Directions:
Print nothing but the lines below starting at the line that holds "(** [strconv.ParseFloat] on" and ending at the line that holds "change (Zpower_pos 2", including both, each exactly as written.

Data to process:
(* ================================================================== *)
(** * Integers through float64 *)

Lemma shr_1_double (q : Z) :
  0 <= q ->
  shr_1 {| shr_m := 2 * q; shr_r := false; shr_s := false |} =
  {| shr_m := q; shr_r := false; shr_s := false |}.
Proof. destruct q as [| p | p]; [reflexivity | reflexivity | lia]. Qed.

(** Shifting out zero bits loses nothing. *)
Lemma iter_shr_1_exact (p : positive) :
  forall q, 0 <= q ->
    iter_pos shr_1 p {| shr_m := q * 2 ^ Zpos p; shr_r := false; shr_s := false |} =
    {| shr_m := q; shr_r := false; shr_s := false |}.
Proof.
  induction p as [p IH | p IH |]; intros q Hq; cbn [iter_pos].
  - replace (q * 2 ^ Zpos p~1) with (2 * ((q * 2 ^ Zpos p) * 2 ^ Zpos p)).
    + assert (0 < 2 ^ Zpos p) by (apply Z.pow_pos_nonneg; lia).
      rewrite shr_1_double by nia. rewrite IH by nia. apply IH. exact Hq.
    + rewrite Pos2Z.inj_xI.
      replace (2 * Zpos p + 1) with (1 + Zpos p + Zpos p) by lia.
      rewrite !Z.pow_add_r by lia. rewrite Z.pow_1_r. ring.
  - replace (q * 2 ^ Zpos p~0) with ((q * 2 ^ Zpos p) * 2 ^ Zpos p).
    + assert (0 < 2 ^ Zpos p) by (apply Z.pow_pos_nonneg; lia).
      rewrite IH by nia. apply IH. exact Hq.
    + replace (Zpos p~0) with (Zpos p + Zpos p) by lia.
      rewrite Z.pow_add_r by lia. ring.
  - rewrite Z.pow_1_r, Z.mul_comm. apply shr_1_double. exact Hq.
Qed.

Lemma Zdigits2_mul_pow2 (z k : Z) :
  0 < z -> 0 <= k -> Zdigits2 (z * 2 ^ k) = Zdigits2 z + k.
Proof.
  intros Hz Hk.
  assert (0 < 2 ^ k) by (apply Z.pow_pos_nonneg; lia).
  rewrite !Zdigits2_log2 by nia. rewrite Z.log2_mul_pow2 by lia. lia.
Qed.

Lemma Zdigits2_range (z : Z) :
  0 < z -> 1 <= Zdigits2 z /\ 2 ^ (Zdigits2 z - 1) <= z < 2 ^ Zdigits2 z.
Proof.
  intros Hz. rewrite Zdigits2_log2 by exact Hz.
  pose proof (Z.log2_nonneg z). pose proof (Z.log2_spec z Hz) as Hs.
  replace (Z.log2 z + 1 - 1) with (Z.log2 z) by lia.
  replace (Z.log2 z + 1) with (Z.succ (Z.log2 z)) by lia. lia.
Qed.

Lemma shr_fexp_exact (q n e : Z) :
  0 <= q -> 0 <= n ->
  fexp strconv.prec strconv.emax (Zdigits2 (q * 2 ^ n) + e) - e = n ->
  shr_fexp strconv.prec strconv.emax (q * 2 ^ n) e loc_Exact =
  ({| shr_m := q; shr_r := false; shr_s := false |}, e + n).
Proof.
  intros Hq Hn Hf. unfold shr_fexp, shr. rewrite Hf. cbn [shr_record_of_loc].
  destruct n as [| p | p]; [| | lia].
  - rewrite Z.pow_0_r, Z.mul_1_r, Z.add_0_r. reflexivity.
  - rewrite iter_shr_1_exact by exact Hq. reflexivity.
Qed.

(** Rounding the integer [z], given with [k] more zero bits than the 53
    of the mantissa need, gives [z] itself. *)
Lemma binary_round_aux_exact (s : bool) (z k : Z) :
  0 < z < 2 ^ 53 -> 53 - Zdigits2 z <= k ->
  binary_round_aux strconv.prec strconv.emax s (z * 2 ^ k) (- k) loc_Exact =
  S754_finite s (Z.to_pos (z * 2 ^ (53 - Zdigits2 z))) (Zdigits2 z - 53).
Proof.
  intros Hz Hk.
  destruct (Zdigits2_range z ltac:(lia)) as (Hd1 & Hlo & Hhi).
  assert (Hd53 : Zdigits2 z <= 53)
    by (apply (Zdigits2_le_iff z 53); lia).
  set (dz := Zdigits2 z) in *.
  assert (Hk0 : 0 <= k) by lia.
  unfold binary_round_aux.
  replace (z * 2 ^ k) with ((z * 2 ^ (53 - dz)) * 2 ^ (k - (53 - dz)))
    by (rewrite <- Z.mul_assoc, <- Z.pow_add_r by lia; f_equal; f_equal; lia).
  assert (Hm1 : 0 < z * 2 ^ (53 - dz))
    by (apply Z.mul_pos_pos; [lia | apply Z.pow_pos_nonneg; lia]).
  assert (Hdm1 : Zdigits2 (z * 2 ^ (53 - dz)) = 53)
    by (rewrite Zdigits2_mul_pow2 by lia; fold dz; lia).
  rewrite shr_fexp_exact; try lia.
  2:{ rewrite Zdigits2_mul_pow2, Hdm1, fexp64 by lia. lia. }
  cbn [shr_m loc_of_shr_record round_nearest_even].
  replace (z * 2 ^ (53 - dz)) with ((z * 2 ^ (53 - dz)) * 2 ^ 0) at 1
    by (rewrite Z.pow_0_r; lia).
  rewrite shr_fexp_exact; try lia.
  2:{ rewrite Z.pow_0_r, Z.mul_1_r, Hdm1, fexp64. lia. }
  cbn [shr_m].
  destruct (z * 2 ^ (53 - dz)) as [| m | m] eqn:Em; try lia.
  replace (- k + (k - (53 - dz)) + 0 <=? strconv.emax - strconv.prec) with true
    by (symmetry; apply Z.leb_le; unfold strconv.emax, strconv.prec; lia).
  cbn [Z.to_pos]. f_equal. lia.
Qed.

(** [strconv.ParseFloat] on the digits of a positive integer below
    [2^53] gives that integer. *)
Lemma round_decimal_integer (z : Z) :
  0 < z < 2 ^ 53 -> strconv.round_decimal z 0 = exact_float z.
Proof.
  intros Hz. destruct (Zdigits2_range z ltac:(lia)) as (Hd1 & Hlo & Hhi).
  assert (Hd53 : Zdigits2 z <= 53) by (apply (Zdigits2_le_iff z 53); lia).
  unfold strconv.round_decimal, exact_float.
  destruct z as [| p | p]; try lia.
  unfold SFdiv, SFdiv_core_binary.
  change (Zpos (Z.to_pos (10 ^ Z.of_nat 0))) with 1.
  change (Zdigits2 1) with 1.
  replace (Z.min (fexp strconv.prec strconv.emax (Zdigits2 (Zpos p) + 0 - (1 + 0))) (0 - 0))
    with (- (54 - Zdigits2 (Zpos p))) by (rewrite fexp64; lia).
  replace (0 - 0 - - (54 - Zdigits2 (Zpos p))) with (54 - Zdigits2 (Zpos p)) by lia.
  destruct (54 - Zdigits2 (Zpos p)) as [| s | s] eqn:Es; try lia.
  rewrite Z.shiftl_mul_pow2 by lia.
  assert (Hdiv : Z.div_eucl (Zpos p * 2 ^ Zpos s) 1 = (Zpos p * 2 ^ Zpos s, 0)).
  { pose proof (Z.div_1_r (Zpos p * 2 ^ Zpos s)) as Hq.
    pose proof (Z.mod_1_r (Zpos p * 2 ^ Zpos s)) as Hr.
    unfold Z.div, Z.modulo in Hq, Hr.
    destruct (Z.div_eucl (Zpos p * 2 ^ Zpos s) 1). congruence. }
  rewrite Hdiv. change (new_location 1 0) with loc_Exact.
  rewrite <- Es. apply binary_round_aux_exact; lia.
Qed.

(** The conversion [float64(z)] of such an integer. *)
Lemma float64_of_Z_exact (z : Z) :
  0 < z < 2 ^ 53 -> strconv.float64_of_Z z = exact_float z.
Proof.
  intros Hz. destruct (Zdigits2_range z ltac:(lia)) as (Hd1 & Hlo & Hhi).
  assert (Hd53 : Zdigits2 z <= 53) by (apply (Zdigits2_le_iff z 53); lia).
  unfold strconv.float64_of_Z, binary_normalize, exact_float.
  destruct z as [| p | p]; try lia.
  unfold binary_round, shl_align.
  change (Zpos (digits2_pos p)) with (Zdigits2 (Zpos p)).
  rewrite fexp64, Z.add_0_r.
  replace (Z.max (Zdigits2 (Zpos p) - 53) (-1074) - 0) with (- (53 - Zdigits2 (Zpos p))) by lia.
  destruct (53 - Zdigits2 (Zpos p)) as [| s | s] eqn:Es; try lia; cbn [Z.opp].
  - pose proof (binary_round_aux_exact false (Zpos p) 0 ltac:(lia) ltac:(lia)) as H.
    rewrite Z.pow_0_r, Z.mul_1_r in H. cbn [Z.opp] in H. rewrite Es in H. exact H.
  - change (Pos.iter xO p s) with (shift_pos s p).
    rewrite shift_pos_correct.
    change (Zpower_pos 2 s) with (2 ^ Zpos s). rewrite Z.mul_comm.
    replace (Z.max (Zdigits2 (Zpos p) - 53) (-1074)) with (- Zpos s) by lia.
    rewrite <- Es. apply binary_round_aux_exact; lia.
Qed.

Answer space:
(** [strconv.ParseFloat] on the digits of a positive integer below
    [2^53] gives that integer. *)
Lemma round_decimal_integer (z : Z) :
  0 < z < 2 ^ 53 -> strconv.round_decimal z 0 = exact_float z.
Proof.
  intros Hz. destruct (Zdigits2_range z ltac:(lia)) as (Hd1 & Hlo & Hhi).
  assert (Hd53 : Zdigits2 z <= 53) by (apply (Zdigits2_le_iff z 53); lia).
  unfold strconv.round_decimal, exact_float.
  destruct z as [| p | p]; try lia.
  unfold SFdiv, SFdiv_core_binary.
  change (Zpos (Z.to_pos (10 ^ Z.of_nat 0))) with 1.
  change (Zdigits2 1) with 1.
  replace (Z.min (fexp strconv.prec strconv.emax (Zdigits2 (Zpos p) + 0 - (1 + 0))) (0 - 0))
    with (- (54 - Zdigits2 (Zpos p))) by (rewrite fexp64; lia).
  replace (0 - 0 - - (54 - Zdigits2 (Zpos p))) with (54 - Zdigits2 (Zpos p)) by lia.
  destruct (54 - Zdigits2 (Zpos p)) as [| s | s] eqn:Es; try lia.
  rewrite Z.shiftl_mul_pow2 by lia.
  assert (Hdiv : Z.div_eucl (Zpos p * 2 ^ Zpos s) 1 = (Zpos p * 2 ^ Zpos s, 0)).
  { pose proof (Z.div_1_r (Zpos p * 2 ^ Zpos s)) as Hq.
    pose proof (Z.mod_1_r (Zpos p * 2 ^ Zpos s)) as Hr.
    unfold Z.div, Z.modulo in Hq, Hr.
    destruct (Z.div_eucl (Zpos p * 2 ^ Zpos s) 1). congruence. }
  rewrite Hdiv. change (new_location 1 0) with loc_Exact.
  rewrite <- Es. apply binary_round_aux_exact; lia.
Qed.

(** The conversion [float64(z)] of such an integer. *)
Lemma float64_of_Z_exact (z : Z) :
  0 < z < 2 ^ 53 -> strconv.float64_of_Z z = exact_float z.
Proof.
  intros Hz. destruct (Zdigits2_range z ltac:(lia)) as (Hd1 & Hlo & Hhi).
  assert (Hd53 : Zdigits2 z <= 53) by (apply (Zdigits2_le_iff z 53); lia).
  unfold strconv.float64_of_Z, binary_normalize, exact_float.
  destruct z as [| p | p]; try lia.
  unfold binary_round, shl_align.
  change (Zpos (digits2_pos p)) with (Zdigits2 (Zpos p)).
  rewrite fexp64, Z.add_0_r.
  replace (Z.max (Zdigits2 (Zpos p) - 53) (-1074) - 0) with (- (53 - Zdigits2 (Zpos p))) by lia.
  destruct (53 - Zdigits2 (Zpos p)) as [| s | s] eqn:Es; try lia; cbn [Z.opp].
  - pose proof (binary_round_aux_exact false (Zpos p) 0 ltac:(lia) ltac:(lia)) as H.
    rewrite Z.pow_0_r, Z.mul_1_r in H. cbn [Z.opp] in H. rewrite Es in H. exact H.
  - change (Pos.iter xO p s) with (shift_pos s p).
    rewrite shift_pos_correct.
    change (Zpower_pos 2 s) with (2 ^ Zpos s). rewrite Z.mul_comm.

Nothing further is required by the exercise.